[[ Source data, beginning ]]

(** The host's stream header, when the child is encrypted. *)
Definition send_stream_header (pa : PendingAccept) : prog (result EdgeError (option ConnCrypto)) :=
  match crypto_setup pa with
  | Some (cc, tx_header) =>
      e ← send (build_data (child_id pa) tx_header true);
      match e with
      | Some e => _ ← modify (remove_conn (child_id pa)); mret (Err (Channel e))
      | None => mret (Ok (Some cc))
      end
  | None => mret (Ok None)
  end.

(** The last part of a successful accept. *)
Definition finish_accept (pa : PendingAccept) : prog (result EdgeError EdgeConn) :=
  cr ← send_stream_header pa;
  match cr with
  | Err e => mret (Err e)
  | Ok cc => mret (Ok (EdgeConn_new (child_id pa) (pa_circuit_id pa) (pa_source_identity pa) cc))
  end.

(** The DialSuccess frame, up to its sequence number. *)
Definition dial_success_frame (pa : PendingAccept) : Message :=
  with_header HDR_REPLY_FOR (i32_to_le (dial_seq pa)) (build_dial_success (bind_conn_id pa) (child_id pa)).
(* ===== verification/ChannelPool.v ===== *)
(** * The pool of channels: [src/edge/client/pool.rs], [edge/channel/{open,fanout}.rs]

    The channels to edge routers that the connects of a client share: which of a
    session's routers have one, the openers that dial the others - tasks of their own,
    which outlive the connect that spawned them - and the registry of channels a new
    token is pushed to.  Each step below takes one lock or ends one wait. *)

From S2P Require Import Prelude EdgeWire Address.

(** ** State

    A channel of the store: its router, whether it is alive, its mean latency, whether
    its state has been dropped. *)
Record channel : Type := mkChannel { c_addr : string; c_alive : bool; c_mean : Z; c_gone : bool }.

Notation answer := (result EdgeError nat).

(** An opener: its router, the connect that waits for it, and where it is - before its
    first look at the pool, in the dial, between the pool and the registry, or done. *)
Inductive opener_phase : Type := Starting | Dialing | Registering (c : nat) | Over (r : answer).
Record opener : Type := mkOpener { o_addr : string; o_front : option nat; o_phase : opener_phase }.

(** A connect: the routers of its session and where it is - before the scoring, with a
    scored channel, building the configuration for openers, in [rx.recv], done - with
    the reports that wait, the openers it waits for and those that failed. *)
Inductive front_phase : Type :=
| Begin
| Found (c : nat)
| Configuring (hit : option nat) (addrs : list string)
| Waiting (last_err : option EdgeError)
| Done (r : answer).
Record front : Type := mkFront {
  f_addrs : list string;
  f_phase : front_phase;
  f_queue : list (nat * answer);
  f_spawned : list nat;
  f_seen : list nat
}.

(** Channels, connects and openers are numbered by one counter. *)
Record pool_state : Type := mkPool {
  pool : gmap string nat;
  chans : gmap nat channel;
  live : list nat;
  fronts : gmap nat front;
  openers : gmap nat opener;
  next : nat
}.

Definition pool_new : pool_state := mkPool ∅ ∅ [] ∅ ∅ 0.

Definition is_alive (s : pool_state) (c : nat) : bool := match chans s !! c with Some ch => c_alive ch | None => false end.
Definition pool_mean (s : pool_state) (c : nat) : Z := match chans s !! c with Some ch => c_mean ch | None => 0 end.
Definition is_gone (s : pool_state) (c : nat) : bool := match chans s !! c with Some ch => c_gone ch | None => true end.

Definition set_pool (p : gmap string nat) (s : pool_state) : pool_state := mkPool p (chans s) (live s) (fronts s) (openers s) (next s).
Definition set_chans (m : gmap nat channel) (s : pool_state) : pool_state := mkPool (pool s) m (live s) (fronts s) (openers s) (next s).
Definition set_live (l : list nat) (s : pool_state) : pool_state := mkPool (pool s) (chans s) l (fronts s) (openers s) (next s).
Definition set_fronts (m : gmap nat front) (s : pool_state) : pool_state := mkPool (pool s) (chans s) (live s) m (openers s) (next s).
Definition set_openers (m : gmap nat opener) (s : pool_state) : pool_state := mkPool (pool s) (chans s) (live s) (fronts s) m (next s).
(* ===== verification/DnsMatcher.v ===== *)
(** * The DNS matcher: [src/tunnel/intercept/dns/]

    Hostname and wildcard-domain matching, the circular pool of synthetic
    addresses, and the reference counts that evict what an intercept leaves
    behind.  An IPv4 address is its 32-bit value. *)

From S2P Require Import Prelude Message Address.

(** ** Vocabulary (types.rs) *)

Inductive DnsMatchKind : Type := Hostname | Domain.

Record DnsMatch : Type := mkMatch { kind : DnsMatchKind; match_ip : Z }.

Inductive RegisterOutcome : Type :=
| Rejected
| RegDomain
| RegHostname (ip : Z)
| IpUnavailable.

Record DnsEntry : Type := mkEntry {
  ip : Z;
  domain : option string;
  intercepts : gset string
}.

(** ** Normalisation (normalize.rs) *)

Definition lower_ascii (a : ascii) : ascii :=
  let b := byte_of_ascii a in if (65 <=? b) && (b <=? 90) then ascii_of_byte (b + 32) else a.

(** [to_ascii_lowercase]. *)
Fixpoint lowercase (s : string) : string :=
  match s with
  | EmptyString => EmptyString
  | String a s => String (lower_ascii a) (lowercase s)
  end.

Definition MAX_DNS_NAME : nat := 256.

(** The normalised name, its [*.] prefix included, and whether it had one. *)
Definition check_name (name : string) : option (string * bool) :=
  let '(prefix, rest, is_domain) :=
    match strip_prefix "*." name with
    | Some rest => ("*."%string, rest, true)
    | None => (EmptyString, name, false)
    end in
  if decide (MAX_DNS_NAME ≤ String.length prefix + String.length rest)%nat then None
  else Some (prefix +:+ lowercase rest, is_domain).

(** [clean[2..]]. *)
Definition skip2 (s : string) : string :=
  match s with String _ (String _ s) => s | _ => EmptyString end.

Definition dot : ascii := ".".

(** The [while let] of [find_domain]: [Some] for each shorter suffix. *)
Fixpoint find_suffix (fuel : nat) (rest : string) (domains : gmap string (gset string)) : option string :=
  match fuel with
  | O => None
  | S fuel =>
      '(_, rest) ← split_once dot rest;
      if bool_decide (is_Some (domains !! rest)) then Some rest else find_suffix fuel rest domains
  end.

(** A name has fewer dots than characters. *)
Definition find_domain (hostname : string) (domains : gmap string (gset string)) : option string :=
  if bool_decide (is_Some (domains !! hostname)) then Some hostname
  else find_suffix (S (String.length hostname)) hostname domains.

(** ** The pool (pool.rs) *)

Record IpPool : Type := mkPool {
  base : Z;
  counter : Z;
  counter_mask : Z;
  capacity : Z
}.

[[ Source data, end ]]

_Brief_. Repeat all the lines above verbatim.

_Worked solution_.
(** The host's stream header, when the child is encrypted. *)
Definition send_stream_header (pa : PendingAccept) : prog (result EdgeError (option ConnCrypto)) :=
  match crypto_setup pa with
  | Some (cc, tx_header) =>
      e ← send (build_data (child_id pa) tx_header true);
      match e with
      | Some e => _ ← modify (remove_conn (child_id pa)); mret (Err (Channel e))
      | None => mret (Ok (Some cc))
      end
  | None => mret (Ok None)
  end.

(** The last part of a successful accept. *)
Definition finish_accept (pa : PendingAccept) : prog (result EdgeError EdgeConn) :=
  cr ← send_stream_header pa;
  match cr with
  | Err e => mret (Err e)
  | Ok cc => mret (Ok (EdgeConn_new (child_id pa) (pa_circuit_id pa) (pa_source_identity pa) cc))
  end.

(** The DialSuccess frame, up to its sequence number. *)
Definition dial_success_frame (pa : PendingAccept) : Message :=
  with_header HDR_REPLY_FOR (i32_to_le (dial_seq pa)) (build_dial_success (bind_conn_id pa) (child_id pa)).
(* ===== verification/ChannelPool.v ===== *)
(** * The pool of channels: [src/edge/client/pool.rs], [edge/channel/{open,fanout}.rs]

    The channels to edge routers that the connects of a client share: which of a
    session's routers have one, the openers that dial the others - tasks of their own,
    which outlive the connect that spawned them - and the registry of channels a new
    token is pushed to.  Each step below takes one lock or ends one wait. *)

From S2P Require Import Prelude EdgeWire Address.

(** ** State

    A channel of the store: its router, whether it is alive, its mean latency, whether
    its state has been dropped. *)
Record channel : Type := mkChannel { c_addr : string; c_alive : bool; c_mean : Z; c_gone : bool }.

Notation answer := (result EdgeError nat).

(** An opener: its router, the connect that waits for it, and where it is - before its
    first look at the pool, in the dial, between the pool and the registry, or done. *)
Inductive opener_phase : Type := Starting | Dialing | Registering (c : nat) | Over (r : answer).
Record opener : Type := mkOpener { o_addr : string; o_front : option nat; o_phase : opener_phase }.

(** A connect: the routers of its session and where it is - before the scoring, with a
    scored channel, building the configuration for openers, in [rx.recv], done - with
    the reports that wait, the openers it waits for and those that failed. *)
Inductive front_phase : Type :=
| Begin
| Found (c : nat)
| Configuring (hit : option nat) (addrs : list string)
| Waiting (last_err : option EdgeError)
| Done (r : answer).
Record front : Type := mkFront {
  f_addrs : list string;
  f_phase : front_phase;
  f_queue : list (nat * answer);
  f_spawned : list nat;
  f_seen : list nat
}.

(** Channels, connects and openers are numbered by one counter. *)
Record pool_state : Type := mkPool {
  pool : gmap string nat;
  chans : gmap nat channel;
  live : list nat;
  fronts : gmap nat front;
  openers : gmap nat opener;
  next : nat
}.

Definition pool_new : pool_state := mkPool ∅ ∅ [] ∅ ∅ 0.

Definition is_alive (s : pool_state) (c : nat) : bool := match chans s !! c with Some ch => c_alive ch | None => false end.
Definition pool_mean (s : pool_state) (c : nat) : Z := match chans s !! c with Some ch => c_mean ch | None => 0 end.
Definition is_gone (s : pool_state) (c : nat) : bool := match chans s !! c with Some ch => c_gone ch | None => true end.

Definition set_pool (p : gmap string nat) (s : pool_state) : pool_state := mkPool p (chans s) (live s) (fronts s) (openers s) (next s).
Definition set_chans (m : gmap nat channel) (s : pool_state) : pool_state := mkPool (pool s) m (live s) (fronts s) (openers s) (next s).
Definition set_live (l : list nat) (s : pool_state) : pool_state := mkPool (pool s) (chans s) l (fronts s) (openers s) (next s).
Definition set_fronts (m : gmap nat front) (s : pool_state) : pool_state := mkPool (pool s) (chans s) (live s) m (openers s) (next s).
Definition set_openers (m : gmap nat opener) (s : pool_state) : pool_state := mkPool (pool s) (chans s) (live s) (fronts s) m (next s).
(* ===== verification/DnsMatcher.v ===== *)
(** * The DNS matcher: [src/tunnel/intercept/dns/]

    Hostname and wildcard-domain matching, the circular pool of synthetic
    addresses, and the reference counts that evict what an intercept leaves
    behind.  An IPv4 address is its 32-bit value. *)

From S2P Require Import Prelude Message Address.

(** ** Vocabulary (types.rs) *)

Inductive DnsMatchKind : Type := Hostname | Domain.

Record DnsMatch : Type := mkMatch { kind : DnsMatchKind; match_ip : Z }.

Inductive RegisterOutcome : Type :=
| Rejected
| RegDomain
| RegHostname (ip : Z)
| IpUnavailable.

Record DnsEntry : Type := mkEntry {
  ip : Z;
  domain : option string;
  intercepts : gset string
}.

(** ** Normalisation (normalize.rs) *)

Definition lower_ascii (a : ascii) : ascii :=
  let b := byte_of_ascii a in if (65 <=? b) && (b <=? 90) then ascii_of_byte (b + 32) else a.

(** [to_ascii_lowercase]. *)
Fixpoint lowercase (s : string) : string :=
  match s with
  | EmptyString => EmptyString
  | String a s => String (lower_ascii a) (lowercase s)
  end.

Definition MAX_DNS_NAME : nat := 256.

(** The normalised name, its [*.] prefix included, and whether it had one. *)
Definition check_name (name : string) : option (string * bool) :=
  let '(prefix, rest, is_domain) :=
    match strip_prefix "*." name with
    | Some rest => ("*."%string, rest, true)
    | None => (EmptyString, name, false)
    end in
  if decide (MAX_DNS_NAME ≤ String.length prefix + String.length rest)%nat then None
  else Some (prefix +:+ lowercase rest, is_domain).

(** [clean[2..]]. *)
Definition skip2 (s : string) : string :=
  match s with String _ (String _ s) => s | _ => EmptyString end.

Definition dot : ascii := ".".

(** The [while let] of [find_domain]: [Some] for each shorter suffix. *)
Fixpoint find_suffix (fuel : nat) (rest : string) (domains : gmap string (gset string)) : option string :=
  match fuel with
  | O => None
  | S fuel =>
      '(_, rest) ← split_once dot rest;
      if bool_decide (is_Some (domains !! rest)) then Some rest else find_suffix fuel rest domains
  end.

(** A name has fewer dots than characters. *)
Definition find_domain (hostname : string) (domains : gmap string (gset string)) : option string :=
  if bool_decide (is_Some (domains !! hostname)) then Some hostname
  else find_suffix (S (String.length hostname)) hostname domains.

(** ** The pool (pool.rs) *)

Record IpPool : Type := mkPool {
  base : Z;
  counter : Z;
  counter_mask : Z;
  capacity : Z
}.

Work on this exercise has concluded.